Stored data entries
━━━━━━━━━━━━━━━━━━━━━━━━━━━━━━
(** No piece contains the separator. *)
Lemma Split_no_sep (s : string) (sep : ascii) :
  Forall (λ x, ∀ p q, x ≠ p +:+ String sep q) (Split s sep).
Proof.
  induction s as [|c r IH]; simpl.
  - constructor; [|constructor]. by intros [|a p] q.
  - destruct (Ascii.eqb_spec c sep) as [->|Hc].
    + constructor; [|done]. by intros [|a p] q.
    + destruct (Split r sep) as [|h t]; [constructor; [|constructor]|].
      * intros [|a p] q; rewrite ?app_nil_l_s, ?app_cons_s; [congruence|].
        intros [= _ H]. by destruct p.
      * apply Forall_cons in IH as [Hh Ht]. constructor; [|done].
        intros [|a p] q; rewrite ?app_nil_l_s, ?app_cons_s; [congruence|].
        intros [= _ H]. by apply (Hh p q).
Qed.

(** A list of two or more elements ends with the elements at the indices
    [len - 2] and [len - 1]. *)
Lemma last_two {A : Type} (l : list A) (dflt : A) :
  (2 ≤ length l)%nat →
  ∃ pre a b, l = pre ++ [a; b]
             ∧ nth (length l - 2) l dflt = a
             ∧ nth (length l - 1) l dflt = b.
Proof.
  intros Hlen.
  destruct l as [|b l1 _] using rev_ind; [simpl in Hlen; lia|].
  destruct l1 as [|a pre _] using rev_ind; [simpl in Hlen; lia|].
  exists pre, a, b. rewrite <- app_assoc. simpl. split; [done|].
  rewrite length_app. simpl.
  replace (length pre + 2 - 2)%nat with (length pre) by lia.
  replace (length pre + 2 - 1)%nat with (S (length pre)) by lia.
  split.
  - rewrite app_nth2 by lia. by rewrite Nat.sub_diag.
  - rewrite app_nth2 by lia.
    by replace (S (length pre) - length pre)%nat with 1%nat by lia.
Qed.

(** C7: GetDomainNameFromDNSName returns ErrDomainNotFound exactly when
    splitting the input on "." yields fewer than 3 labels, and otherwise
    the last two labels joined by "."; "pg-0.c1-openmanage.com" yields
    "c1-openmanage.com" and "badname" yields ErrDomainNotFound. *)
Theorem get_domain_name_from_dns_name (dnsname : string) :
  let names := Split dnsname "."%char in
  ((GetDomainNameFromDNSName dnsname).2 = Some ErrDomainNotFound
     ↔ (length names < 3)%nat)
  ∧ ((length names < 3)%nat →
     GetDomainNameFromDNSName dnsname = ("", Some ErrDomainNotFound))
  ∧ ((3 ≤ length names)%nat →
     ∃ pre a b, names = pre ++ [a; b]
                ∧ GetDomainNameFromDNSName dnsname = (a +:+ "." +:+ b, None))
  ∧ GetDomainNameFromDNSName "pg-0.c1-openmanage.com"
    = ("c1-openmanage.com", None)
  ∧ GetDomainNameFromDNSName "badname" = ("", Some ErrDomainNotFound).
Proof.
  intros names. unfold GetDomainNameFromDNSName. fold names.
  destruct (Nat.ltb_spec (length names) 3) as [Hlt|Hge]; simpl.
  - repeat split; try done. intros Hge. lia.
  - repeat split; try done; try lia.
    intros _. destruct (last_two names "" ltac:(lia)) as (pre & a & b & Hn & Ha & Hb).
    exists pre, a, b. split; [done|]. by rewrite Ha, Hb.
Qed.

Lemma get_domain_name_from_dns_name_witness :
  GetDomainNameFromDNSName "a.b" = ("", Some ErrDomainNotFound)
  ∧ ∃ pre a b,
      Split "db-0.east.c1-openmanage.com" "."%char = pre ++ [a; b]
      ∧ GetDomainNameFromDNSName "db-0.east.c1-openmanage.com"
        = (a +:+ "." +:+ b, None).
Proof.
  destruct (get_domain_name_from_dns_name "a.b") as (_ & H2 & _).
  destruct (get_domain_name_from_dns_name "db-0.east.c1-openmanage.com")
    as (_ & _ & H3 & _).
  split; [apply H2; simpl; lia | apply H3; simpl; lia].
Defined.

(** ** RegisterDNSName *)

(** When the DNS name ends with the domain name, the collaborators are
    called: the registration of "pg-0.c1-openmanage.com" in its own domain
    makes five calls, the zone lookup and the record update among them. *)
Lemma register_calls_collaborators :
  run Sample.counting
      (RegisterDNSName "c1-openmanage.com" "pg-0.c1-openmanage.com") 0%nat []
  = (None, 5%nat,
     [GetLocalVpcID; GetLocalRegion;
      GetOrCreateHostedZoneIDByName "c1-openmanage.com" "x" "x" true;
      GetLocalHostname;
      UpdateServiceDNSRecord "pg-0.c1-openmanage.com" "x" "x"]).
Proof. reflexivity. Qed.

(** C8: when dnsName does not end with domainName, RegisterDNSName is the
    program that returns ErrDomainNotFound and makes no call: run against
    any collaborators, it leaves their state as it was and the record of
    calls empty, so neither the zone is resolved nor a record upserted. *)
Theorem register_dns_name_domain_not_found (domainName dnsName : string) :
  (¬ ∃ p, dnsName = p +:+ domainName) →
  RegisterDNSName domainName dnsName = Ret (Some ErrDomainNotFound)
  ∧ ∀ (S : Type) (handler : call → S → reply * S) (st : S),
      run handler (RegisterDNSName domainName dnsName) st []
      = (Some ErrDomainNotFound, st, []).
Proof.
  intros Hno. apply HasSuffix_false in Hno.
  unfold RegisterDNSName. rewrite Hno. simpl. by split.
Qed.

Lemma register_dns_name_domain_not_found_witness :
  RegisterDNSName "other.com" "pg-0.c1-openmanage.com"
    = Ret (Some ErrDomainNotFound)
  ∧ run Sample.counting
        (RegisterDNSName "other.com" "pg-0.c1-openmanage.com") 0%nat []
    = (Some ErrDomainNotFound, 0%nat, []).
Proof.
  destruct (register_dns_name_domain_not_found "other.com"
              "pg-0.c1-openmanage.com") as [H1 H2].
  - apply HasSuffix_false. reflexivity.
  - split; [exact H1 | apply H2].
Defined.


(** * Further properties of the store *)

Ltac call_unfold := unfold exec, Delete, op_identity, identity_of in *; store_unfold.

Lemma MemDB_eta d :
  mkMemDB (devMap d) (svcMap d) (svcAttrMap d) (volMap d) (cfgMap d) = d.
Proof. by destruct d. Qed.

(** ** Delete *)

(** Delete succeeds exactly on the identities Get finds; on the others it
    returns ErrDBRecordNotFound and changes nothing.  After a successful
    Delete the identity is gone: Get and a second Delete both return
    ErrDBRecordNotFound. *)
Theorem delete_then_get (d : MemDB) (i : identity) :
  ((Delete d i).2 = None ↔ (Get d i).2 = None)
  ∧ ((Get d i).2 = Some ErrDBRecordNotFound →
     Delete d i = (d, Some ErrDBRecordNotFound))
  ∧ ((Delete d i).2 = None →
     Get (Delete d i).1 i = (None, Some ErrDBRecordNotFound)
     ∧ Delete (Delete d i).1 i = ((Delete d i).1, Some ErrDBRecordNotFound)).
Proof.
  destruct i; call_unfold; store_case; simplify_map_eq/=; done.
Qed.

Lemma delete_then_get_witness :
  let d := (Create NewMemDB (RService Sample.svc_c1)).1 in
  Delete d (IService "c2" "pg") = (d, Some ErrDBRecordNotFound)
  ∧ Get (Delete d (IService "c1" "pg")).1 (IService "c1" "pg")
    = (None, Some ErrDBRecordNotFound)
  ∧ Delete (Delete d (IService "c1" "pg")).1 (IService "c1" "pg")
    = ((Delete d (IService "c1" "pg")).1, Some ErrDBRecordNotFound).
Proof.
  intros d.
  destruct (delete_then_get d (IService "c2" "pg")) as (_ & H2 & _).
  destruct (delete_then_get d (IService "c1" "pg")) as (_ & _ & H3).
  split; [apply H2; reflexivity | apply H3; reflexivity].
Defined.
━━━━━━━━━━━━━━━━━━━━━━━━━━━━━━
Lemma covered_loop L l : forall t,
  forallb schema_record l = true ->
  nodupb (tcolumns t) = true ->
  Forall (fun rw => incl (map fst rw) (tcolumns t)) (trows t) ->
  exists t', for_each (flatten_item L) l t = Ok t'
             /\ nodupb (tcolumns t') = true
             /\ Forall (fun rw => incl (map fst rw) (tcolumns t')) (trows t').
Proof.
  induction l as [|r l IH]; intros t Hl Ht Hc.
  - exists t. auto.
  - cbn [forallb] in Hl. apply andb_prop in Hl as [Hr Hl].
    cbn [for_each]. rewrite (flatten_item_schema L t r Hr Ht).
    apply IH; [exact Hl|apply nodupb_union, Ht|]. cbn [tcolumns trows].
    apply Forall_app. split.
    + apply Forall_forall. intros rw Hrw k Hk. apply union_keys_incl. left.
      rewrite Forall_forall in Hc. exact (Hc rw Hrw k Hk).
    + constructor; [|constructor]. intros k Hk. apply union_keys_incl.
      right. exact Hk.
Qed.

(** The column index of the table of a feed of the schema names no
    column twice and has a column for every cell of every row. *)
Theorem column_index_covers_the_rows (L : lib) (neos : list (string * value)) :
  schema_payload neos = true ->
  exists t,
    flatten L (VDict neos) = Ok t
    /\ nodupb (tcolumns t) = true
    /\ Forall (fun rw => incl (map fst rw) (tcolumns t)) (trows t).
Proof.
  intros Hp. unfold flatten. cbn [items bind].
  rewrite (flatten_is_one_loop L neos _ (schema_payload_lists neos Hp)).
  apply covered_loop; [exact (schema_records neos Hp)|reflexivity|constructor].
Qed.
━━━━━━━━━━━━━━━━━━━━━━━━━━━━━━
*Work item*:
Copy out each line of the data above, exactly, if it lies between the line holding "(** No piece contains the separator. *)" and the line holding "Ht]. constructor; [|done].", inclusive; copy no other line.

*Task result*:
(** No piece contains the separator. *)
Lemma Split_no_sep (s : string) (sep : ascii) :
  Forall (λ x, ∀ p q, x ≠ p +:+ String sep q) (Split s sep).
Proof.
  induction s as [|c r IH]; simpl.
  - constructor; [|constructor]. by intros [|a p] q.
  - destruct (Ascii.eqb_spec c sep) as [->|Hc].
    + constructor; [|done]. by intros [|a p] q.
    + destruct (Split r sep) as [|h t]; [constructor; [|constructor]|].
      * intros [|a p] q; rewrite ?app_nil_l_s, ?app_cons_s; [congruence|].
        intros [= _ H]. by destruct p.
      * apply Forall_cons in IH as [Hh Ht]. constructor; [|done].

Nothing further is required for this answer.